══ Extracted entries ══

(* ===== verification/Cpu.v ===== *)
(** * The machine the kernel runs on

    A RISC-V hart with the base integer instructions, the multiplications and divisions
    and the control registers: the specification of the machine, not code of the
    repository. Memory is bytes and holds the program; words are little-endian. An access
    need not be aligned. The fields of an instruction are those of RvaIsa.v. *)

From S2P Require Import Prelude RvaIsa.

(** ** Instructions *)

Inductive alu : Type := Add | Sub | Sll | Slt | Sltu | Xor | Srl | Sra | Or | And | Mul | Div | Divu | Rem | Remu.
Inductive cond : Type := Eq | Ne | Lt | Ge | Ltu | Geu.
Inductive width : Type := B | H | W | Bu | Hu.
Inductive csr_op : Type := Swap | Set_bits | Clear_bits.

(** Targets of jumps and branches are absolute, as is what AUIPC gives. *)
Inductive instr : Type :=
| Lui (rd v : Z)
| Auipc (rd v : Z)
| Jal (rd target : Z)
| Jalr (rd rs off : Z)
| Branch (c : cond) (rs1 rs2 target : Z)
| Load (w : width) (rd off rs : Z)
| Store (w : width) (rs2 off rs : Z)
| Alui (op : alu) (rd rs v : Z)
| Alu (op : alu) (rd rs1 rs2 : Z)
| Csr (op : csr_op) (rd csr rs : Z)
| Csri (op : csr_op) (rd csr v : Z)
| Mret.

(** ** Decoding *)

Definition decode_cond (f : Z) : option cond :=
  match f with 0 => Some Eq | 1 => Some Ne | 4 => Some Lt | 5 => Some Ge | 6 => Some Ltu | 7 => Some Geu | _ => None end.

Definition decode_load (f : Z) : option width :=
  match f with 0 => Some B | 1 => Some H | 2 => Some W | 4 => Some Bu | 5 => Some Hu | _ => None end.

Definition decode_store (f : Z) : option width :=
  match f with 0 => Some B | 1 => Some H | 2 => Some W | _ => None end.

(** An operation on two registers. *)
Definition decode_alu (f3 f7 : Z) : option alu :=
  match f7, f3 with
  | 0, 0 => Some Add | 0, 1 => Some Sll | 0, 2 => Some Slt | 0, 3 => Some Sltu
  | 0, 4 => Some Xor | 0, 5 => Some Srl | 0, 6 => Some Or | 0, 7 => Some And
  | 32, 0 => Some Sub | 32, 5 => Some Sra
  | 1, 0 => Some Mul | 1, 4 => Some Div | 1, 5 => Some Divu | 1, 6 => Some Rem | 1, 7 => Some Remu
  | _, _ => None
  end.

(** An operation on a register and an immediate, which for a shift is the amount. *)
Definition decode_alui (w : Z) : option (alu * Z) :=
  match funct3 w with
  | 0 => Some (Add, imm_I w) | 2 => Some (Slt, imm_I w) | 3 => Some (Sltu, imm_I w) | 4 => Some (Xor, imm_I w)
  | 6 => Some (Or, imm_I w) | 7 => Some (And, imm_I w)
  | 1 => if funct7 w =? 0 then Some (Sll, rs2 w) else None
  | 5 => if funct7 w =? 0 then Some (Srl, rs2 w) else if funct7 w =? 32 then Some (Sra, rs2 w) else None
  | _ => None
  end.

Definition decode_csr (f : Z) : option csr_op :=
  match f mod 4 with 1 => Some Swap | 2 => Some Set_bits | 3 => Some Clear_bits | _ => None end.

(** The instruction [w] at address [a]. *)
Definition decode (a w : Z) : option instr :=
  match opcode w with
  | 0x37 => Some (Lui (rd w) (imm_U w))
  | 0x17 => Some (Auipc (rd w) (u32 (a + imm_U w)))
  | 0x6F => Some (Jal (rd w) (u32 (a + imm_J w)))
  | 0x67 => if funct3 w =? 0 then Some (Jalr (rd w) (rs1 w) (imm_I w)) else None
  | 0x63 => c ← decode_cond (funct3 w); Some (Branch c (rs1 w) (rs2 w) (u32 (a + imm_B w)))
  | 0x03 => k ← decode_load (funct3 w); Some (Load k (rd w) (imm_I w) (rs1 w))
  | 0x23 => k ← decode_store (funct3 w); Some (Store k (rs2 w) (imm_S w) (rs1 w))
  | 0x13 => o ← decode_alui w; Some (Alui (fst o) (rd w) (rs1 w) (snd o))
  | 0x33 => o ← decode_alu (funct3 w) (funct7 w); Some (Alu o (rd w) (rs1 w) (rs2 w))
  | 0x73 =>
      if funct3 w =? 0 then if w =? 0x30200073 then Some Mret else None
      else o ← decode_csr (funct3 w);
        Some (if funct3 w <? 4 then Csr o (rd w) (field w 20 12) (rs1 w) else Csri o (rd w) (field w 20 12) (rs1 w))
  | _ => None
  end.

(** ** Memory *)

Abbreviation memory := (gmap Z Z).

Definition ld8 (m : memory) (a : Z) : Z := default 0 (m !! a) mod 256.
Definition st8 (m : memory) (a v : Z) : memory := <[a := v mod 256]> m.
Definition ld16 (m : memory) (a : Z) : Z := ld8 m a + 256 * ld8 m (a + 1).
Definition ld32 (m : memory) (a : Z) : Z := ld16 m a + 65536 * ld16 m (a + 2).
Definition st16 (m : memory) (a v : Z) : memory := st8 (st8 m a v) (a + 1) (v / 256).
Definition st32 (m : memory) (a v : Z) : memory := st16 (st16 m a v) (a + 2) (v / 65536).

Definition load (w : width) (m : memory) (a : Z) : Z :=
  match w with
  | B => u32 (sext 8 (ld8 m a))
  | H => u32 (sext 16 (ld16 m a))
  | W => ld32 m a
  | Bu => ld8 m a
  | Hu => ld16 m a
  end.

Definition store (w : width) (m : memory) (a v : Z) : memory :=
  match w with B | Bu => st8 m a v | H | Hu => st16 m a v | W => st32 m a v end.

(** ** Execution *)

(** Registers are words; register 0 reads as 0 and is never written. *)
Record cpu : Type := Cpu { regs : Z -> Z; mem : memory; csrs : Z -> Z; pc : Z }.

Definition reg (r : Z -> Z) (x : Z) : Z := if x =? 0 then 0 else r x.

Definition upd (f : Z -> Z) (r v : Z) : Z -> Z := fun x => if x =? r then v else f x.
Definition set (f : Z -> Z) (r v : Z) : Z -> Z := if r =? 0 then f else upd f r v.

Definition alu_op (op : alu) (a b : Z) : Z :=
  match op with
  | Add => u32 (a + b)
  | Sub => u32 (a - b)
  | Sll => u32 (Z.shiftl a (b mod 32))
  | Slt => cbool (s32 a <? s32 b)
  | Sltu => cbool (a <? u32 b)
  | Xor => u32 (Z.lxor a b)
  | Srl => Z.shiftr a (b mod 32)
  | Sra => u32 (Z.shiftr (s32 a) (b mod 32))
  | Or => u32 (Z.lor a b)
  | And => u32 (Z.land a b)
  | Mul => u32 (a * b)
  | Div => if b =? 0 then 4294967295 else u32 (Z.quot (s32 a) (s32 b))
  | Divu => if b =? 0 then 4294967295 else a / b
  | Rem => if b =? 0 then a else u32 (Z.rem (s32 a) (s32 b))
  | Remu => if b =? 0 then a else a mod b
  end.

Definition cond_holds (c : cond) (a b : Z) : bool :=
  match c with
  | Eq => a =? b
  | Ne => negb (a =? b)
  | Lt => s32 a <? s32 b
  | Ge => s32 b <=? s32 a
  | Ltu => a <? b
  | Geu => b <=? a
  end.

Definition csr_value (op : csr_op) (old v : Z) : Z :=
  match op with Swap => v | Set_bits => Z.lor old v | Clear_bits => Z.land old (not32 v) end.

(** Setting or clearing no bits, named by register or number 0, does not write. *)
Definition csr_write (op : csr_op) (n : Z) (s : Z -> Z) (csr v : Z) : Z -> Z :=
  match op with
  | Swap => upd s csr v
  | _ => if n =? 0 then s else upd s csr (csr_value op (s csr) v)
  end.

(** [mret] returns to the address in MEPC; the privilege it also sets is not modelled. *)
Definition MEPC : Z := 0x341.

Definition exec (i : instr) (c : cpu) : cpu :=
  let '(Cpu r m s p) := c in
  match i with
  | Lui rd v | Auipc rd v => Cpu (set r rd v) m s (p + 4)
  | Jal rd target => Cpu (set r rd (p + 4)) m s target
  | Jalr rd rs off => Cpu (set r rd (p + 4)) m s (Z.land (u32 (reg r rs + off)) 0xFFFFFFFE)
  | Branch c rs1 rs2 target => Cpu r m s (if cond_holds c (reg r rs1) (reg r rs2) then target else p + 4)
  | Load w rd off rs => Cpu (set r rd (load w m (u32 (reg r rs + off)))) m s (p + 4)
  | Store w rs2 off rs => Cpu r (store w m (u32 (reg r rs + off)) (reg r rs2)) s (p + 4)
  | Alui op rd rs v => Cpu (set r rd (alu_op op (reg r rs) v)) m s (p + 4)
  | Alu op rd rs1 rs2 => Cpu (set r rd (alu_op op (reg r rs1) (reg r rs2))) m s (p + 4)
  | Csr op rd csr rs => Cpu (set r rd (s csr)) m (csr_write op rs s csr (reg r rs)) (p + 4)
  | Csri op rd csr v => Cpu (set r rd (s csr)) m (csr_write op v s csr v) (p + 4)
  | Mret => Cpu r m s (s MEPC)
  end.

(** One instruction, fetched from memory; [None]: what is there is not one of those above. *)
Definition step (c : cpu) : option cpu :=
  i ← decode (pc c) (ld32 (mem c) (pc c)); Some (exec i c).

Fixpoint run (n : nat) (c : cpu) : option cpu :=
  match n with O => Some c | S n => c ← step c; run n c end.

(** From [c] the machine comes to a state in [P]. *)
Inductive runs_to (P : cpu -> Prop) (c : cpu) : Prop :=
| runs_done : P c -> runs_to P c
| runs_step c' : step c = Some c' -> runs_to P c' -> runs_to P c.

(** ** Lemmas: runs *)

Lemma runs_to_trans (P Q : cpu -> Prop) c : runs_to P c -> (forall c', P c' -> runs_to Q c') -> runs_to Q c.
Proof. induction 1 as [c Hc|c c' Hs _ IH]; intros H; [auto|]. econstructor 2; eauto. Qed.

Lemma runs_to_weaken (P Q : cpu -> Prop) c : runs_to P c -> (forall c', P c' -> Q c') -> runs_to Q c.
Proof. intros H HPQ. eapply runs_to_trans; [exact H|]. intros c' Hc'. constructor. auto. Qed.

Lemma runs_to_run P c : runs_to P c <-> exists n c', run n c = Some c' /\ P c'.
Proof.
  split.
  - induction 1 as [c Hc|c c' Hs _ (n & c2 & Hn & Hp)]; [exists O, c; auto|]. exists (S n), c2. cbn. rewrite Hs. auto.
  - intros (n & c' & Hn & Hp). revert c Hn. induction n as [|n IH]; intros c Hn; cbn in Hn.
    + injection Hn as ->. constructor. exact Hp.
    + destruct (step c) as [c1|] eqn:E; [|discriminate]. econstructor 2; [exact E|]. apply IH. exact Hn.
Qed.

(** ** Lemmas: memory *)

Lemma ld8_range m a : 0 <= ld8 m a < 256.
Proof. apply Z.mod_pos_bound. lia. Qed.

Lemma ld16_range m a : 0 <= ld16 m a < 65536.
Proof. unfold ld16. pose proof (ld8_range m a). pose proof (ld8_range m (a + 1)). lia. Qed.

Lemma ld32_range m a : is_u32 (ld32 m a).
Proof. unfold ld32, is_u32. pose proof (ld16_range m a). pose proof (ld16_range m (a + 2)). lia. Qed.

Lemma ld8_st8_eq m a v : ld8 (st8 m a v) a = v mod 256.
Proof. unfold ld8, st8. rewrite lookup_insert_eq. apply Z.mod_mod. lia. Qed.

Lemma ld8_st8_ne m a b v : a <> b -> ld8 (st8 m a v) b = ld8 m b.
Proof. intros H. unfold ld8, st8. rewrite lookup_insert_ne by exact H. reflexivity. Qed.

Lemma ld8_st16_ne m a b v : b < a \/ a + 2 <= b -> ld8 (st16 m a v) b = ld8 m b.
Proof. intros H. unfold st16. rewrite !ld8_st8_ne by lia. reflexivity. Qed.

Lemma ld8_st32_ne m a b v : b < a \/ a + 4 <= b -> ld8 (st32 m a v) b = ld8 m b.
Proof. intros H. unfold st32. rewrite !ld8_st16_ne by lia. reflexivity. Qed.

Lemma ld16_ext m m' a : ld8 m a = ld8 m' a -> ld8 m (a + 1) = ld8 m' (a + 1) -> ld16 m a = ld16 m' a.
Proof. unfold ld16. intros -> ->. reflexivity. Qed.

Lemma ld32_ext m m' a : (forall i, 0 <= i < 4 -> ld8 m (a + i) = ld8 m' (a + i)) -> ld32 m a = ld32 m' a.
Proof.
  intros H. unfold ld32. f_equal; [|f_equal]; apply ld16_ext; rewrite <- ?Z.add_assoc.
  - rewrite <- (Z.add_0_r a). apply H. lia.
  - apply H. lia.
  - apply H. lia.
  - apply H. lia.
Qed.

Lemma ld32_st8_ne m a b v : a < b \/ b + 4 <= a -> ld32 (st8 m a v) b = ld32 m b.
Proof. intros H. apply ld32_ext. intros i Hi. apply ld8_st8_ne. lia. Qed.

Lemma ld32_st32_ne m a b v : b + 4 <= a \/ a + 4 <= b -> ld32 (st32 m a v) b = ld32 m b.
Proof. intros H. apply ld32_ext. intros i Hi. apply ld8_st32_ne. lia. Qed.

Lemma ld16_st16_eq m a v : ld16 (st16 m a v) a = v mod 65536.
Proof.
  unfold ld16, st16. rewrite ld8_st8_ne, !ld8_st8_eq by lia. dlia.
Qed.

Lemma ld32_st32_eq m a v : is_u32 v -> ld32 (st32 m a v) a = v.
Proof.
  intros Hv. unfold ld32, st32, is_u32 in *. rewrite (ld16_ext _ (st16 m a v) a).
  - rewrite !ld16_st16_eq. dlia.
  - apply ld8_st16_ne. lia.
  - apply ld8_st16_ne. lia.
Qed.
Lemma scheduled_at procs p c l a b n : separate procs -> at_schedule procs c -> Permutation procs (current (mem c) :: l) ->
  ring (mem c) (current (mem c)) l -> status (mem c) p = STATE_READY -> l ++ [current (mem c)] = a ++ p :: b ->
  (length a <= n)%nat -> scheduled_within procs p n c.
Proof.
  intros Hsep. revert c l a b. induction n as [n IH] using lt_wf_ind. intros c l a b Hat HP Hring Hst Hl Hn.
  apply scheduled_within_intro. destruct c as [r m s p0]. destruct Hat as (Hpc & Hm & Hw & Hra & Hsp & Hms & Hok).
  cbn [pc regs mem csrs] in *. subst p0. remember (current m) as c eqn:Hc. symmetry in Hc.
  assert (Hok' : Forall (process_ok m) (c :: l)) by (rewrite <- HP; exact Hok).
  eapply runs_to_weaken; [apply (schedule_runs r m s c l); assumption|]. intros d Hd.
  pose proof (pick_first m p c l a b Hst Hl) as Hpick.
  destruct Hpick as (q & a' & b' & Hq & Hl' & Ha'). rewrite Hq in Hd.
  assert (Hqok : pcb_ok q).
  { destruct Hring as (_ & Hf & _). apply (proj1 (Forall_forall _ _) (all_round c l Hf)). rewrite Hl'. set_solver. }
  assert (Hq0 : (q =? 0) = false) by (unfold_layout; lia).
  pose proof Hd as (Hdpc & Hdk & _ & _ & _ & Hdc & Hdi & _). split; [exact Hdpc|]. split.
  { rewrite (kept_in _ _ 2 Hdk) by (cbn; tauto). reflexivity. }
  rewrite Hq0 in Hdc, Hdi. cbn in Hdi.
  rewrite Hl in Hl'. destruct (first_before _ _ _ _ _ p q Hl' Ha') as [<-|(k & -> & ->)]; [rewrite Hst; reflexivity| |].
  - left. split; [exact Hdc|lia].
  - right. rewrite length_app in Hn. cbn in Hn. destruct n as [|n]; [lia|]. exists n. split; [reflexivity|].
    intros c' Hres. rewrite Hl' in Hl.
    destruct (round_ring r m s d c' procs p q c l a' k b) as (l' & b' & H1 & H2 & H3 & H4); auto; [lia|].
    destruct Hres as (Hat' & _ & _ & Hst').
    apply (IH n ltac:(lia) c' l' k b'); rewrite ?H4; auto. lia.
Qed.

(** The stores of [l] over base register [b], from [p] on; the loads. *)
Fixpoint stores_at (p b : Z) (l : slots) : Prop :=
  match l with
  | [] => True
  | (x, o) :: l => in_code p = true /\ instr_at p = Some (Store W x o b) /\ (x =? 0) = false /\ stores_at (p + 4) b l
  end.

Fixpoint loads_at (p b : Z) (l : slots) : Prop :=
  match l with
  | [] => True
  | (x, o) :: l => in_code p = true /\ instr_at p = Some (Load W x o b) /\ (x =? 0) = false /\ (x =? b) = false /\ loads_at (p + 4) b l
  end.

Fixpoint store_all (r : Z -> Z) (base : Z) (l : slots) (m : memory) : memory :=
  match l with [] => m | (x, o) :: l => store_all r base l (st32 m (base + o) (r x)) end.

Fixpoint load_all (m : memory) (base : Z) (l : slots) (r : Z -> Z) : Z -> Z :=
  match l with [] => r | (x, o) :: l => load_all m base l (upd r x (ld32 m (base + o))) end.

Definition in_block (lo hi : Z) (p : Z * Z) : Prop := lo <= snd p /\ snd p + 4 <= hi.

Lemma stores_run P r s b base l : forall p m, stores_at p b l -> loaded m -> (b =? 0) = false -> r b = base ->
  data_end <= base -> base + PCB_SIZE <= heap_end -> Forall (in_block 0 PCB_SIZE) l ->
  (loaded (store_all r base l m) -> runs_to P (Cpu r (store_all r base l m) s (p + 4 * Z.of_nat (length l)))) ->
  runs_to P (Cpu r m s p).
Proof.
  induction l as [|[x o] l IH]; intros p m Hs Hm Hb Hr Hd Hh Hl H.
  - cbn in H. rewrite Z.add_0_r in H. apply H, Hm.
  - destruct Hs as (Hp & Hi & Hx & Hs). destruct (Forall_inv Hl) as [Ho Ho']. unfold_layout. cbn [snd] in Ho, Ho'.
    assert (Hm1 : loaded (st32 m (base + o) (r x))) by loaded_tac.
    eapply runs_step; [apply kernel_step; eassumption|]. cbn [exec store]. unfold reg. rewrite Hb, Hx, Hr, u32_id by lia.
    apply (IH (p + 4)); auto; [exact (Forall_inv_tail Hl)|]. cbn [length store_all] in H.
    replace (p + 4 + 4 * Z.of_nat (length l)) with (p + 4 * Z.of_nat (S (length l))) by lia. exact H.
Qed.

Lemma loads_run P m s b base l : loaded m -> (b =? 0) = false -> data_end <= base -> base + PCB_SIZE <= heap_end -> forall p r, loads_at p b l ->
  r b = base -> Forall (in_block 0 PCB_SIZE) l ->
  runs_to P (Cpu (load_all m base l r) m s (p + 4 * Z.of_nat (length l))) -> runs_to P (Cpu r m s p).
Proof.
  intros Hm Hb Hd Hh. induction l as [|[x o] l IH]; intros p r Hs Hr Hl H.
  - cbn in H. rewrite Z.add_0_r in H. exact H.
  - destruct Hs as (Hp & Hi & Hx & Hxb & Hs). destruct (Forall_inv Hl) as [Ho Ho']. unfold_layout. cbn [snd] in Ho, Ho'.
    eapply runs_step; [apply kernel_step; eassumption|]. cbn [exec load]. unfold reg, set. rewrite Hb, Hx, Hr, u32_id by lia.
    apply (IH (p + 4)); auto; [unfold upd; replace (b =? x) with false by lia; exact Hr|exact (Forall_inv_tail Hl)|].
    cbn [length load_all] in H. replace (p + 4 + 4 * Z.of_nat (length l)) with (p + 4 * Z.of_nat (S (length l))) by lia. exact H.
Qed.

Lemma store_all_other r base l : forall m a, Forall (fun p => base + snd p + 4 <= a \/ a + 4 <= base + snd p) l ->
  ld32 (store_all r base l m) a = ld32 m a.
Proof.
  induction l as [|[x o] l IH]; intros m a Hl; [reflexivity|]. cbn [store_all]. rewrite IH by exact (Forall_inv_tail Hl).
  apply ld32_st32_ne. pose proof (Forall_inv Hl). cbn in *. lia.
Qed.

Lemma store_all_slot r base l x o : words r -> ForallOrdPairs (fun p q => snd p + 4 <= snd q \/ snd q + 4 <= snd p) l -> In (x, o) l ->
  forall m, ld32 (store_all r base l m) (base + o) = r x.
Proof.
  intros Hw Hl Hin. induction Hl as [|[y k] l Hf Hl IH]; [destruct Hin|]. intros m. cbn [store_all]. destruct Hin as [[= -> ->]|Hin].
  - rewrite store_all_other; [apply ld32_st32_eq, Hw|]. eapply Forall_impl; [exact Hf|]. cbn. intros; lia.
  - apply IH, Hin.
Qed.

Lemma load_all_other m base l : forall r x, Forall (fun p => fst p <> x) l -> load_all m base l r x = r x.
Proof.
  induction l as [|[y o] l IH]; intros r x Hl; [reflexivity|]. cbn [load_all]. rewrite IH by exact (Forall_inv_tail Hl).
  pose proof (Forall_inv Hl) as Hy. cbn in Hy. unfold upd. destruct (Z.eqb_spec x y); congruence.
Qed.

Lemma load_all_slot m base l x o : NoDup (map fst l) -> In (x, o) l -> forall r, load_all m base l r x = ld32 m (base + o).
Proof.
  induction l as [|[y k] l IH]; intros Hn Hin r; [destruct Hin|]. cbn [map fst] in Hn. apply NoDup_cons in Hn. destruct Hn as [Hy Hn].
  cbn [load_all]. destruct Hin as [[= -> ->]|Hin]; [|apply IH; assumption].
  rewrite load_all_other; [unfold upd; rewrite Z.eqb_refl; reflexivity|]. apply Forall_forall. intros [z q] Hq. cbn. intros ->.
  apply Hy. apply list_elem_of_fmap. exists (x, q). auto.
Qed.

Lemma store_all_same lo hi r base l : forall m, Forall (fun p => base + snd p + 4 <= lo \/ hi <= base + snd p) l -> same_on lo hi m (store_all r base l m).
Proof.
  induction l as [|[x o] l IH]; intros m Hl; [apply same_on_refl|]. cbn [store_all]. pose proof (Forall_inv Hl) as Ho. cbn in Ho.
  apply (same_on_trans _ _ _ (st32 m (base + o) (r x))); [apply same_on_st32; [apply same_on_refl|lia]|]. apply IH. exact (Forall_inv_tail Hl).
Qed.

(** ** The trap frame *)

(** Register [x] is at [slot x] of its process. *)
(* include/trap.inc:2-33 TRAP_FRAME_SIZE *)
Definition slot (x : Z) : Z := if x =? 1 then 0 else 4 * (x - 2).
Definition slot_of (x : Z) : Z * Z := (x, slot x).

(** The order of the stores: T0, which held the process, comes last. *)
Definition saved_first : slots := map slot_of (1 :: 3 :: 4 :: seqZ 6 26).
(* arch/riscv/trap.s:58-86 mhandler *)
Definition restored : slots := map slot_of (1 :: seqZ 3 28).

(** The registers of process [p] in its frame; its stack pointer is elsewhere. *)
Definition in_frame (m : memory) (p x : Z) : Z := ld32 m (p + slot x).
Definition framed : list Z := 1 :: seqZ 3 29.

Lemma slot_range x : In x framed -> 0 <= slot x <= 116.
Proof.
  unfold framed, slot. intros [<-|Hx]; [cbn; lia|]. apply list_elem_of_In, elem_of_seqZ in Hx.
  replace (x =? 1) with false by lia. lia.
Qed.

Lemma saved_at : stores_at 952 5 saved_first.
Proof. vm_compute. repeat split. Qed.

═══

§ **Aim of the exercise**
Beginning at the first line above, repeat exactly until the line containing "need not be", which is included.

§ **Answer for this exercise**
(* ===== verification/Cpu.v ===== *)
(** * The machine the kernel runs on

    A RISC-V hart with the base integer instructions, the multiplications and divisions
    and the control registers: the specification of the machine, not code of the
    repository. Memory is bytes and holds the program; words are little-endian. An access
    need not be aligned. The fields of an instruction are those of RvaIsa.v. *)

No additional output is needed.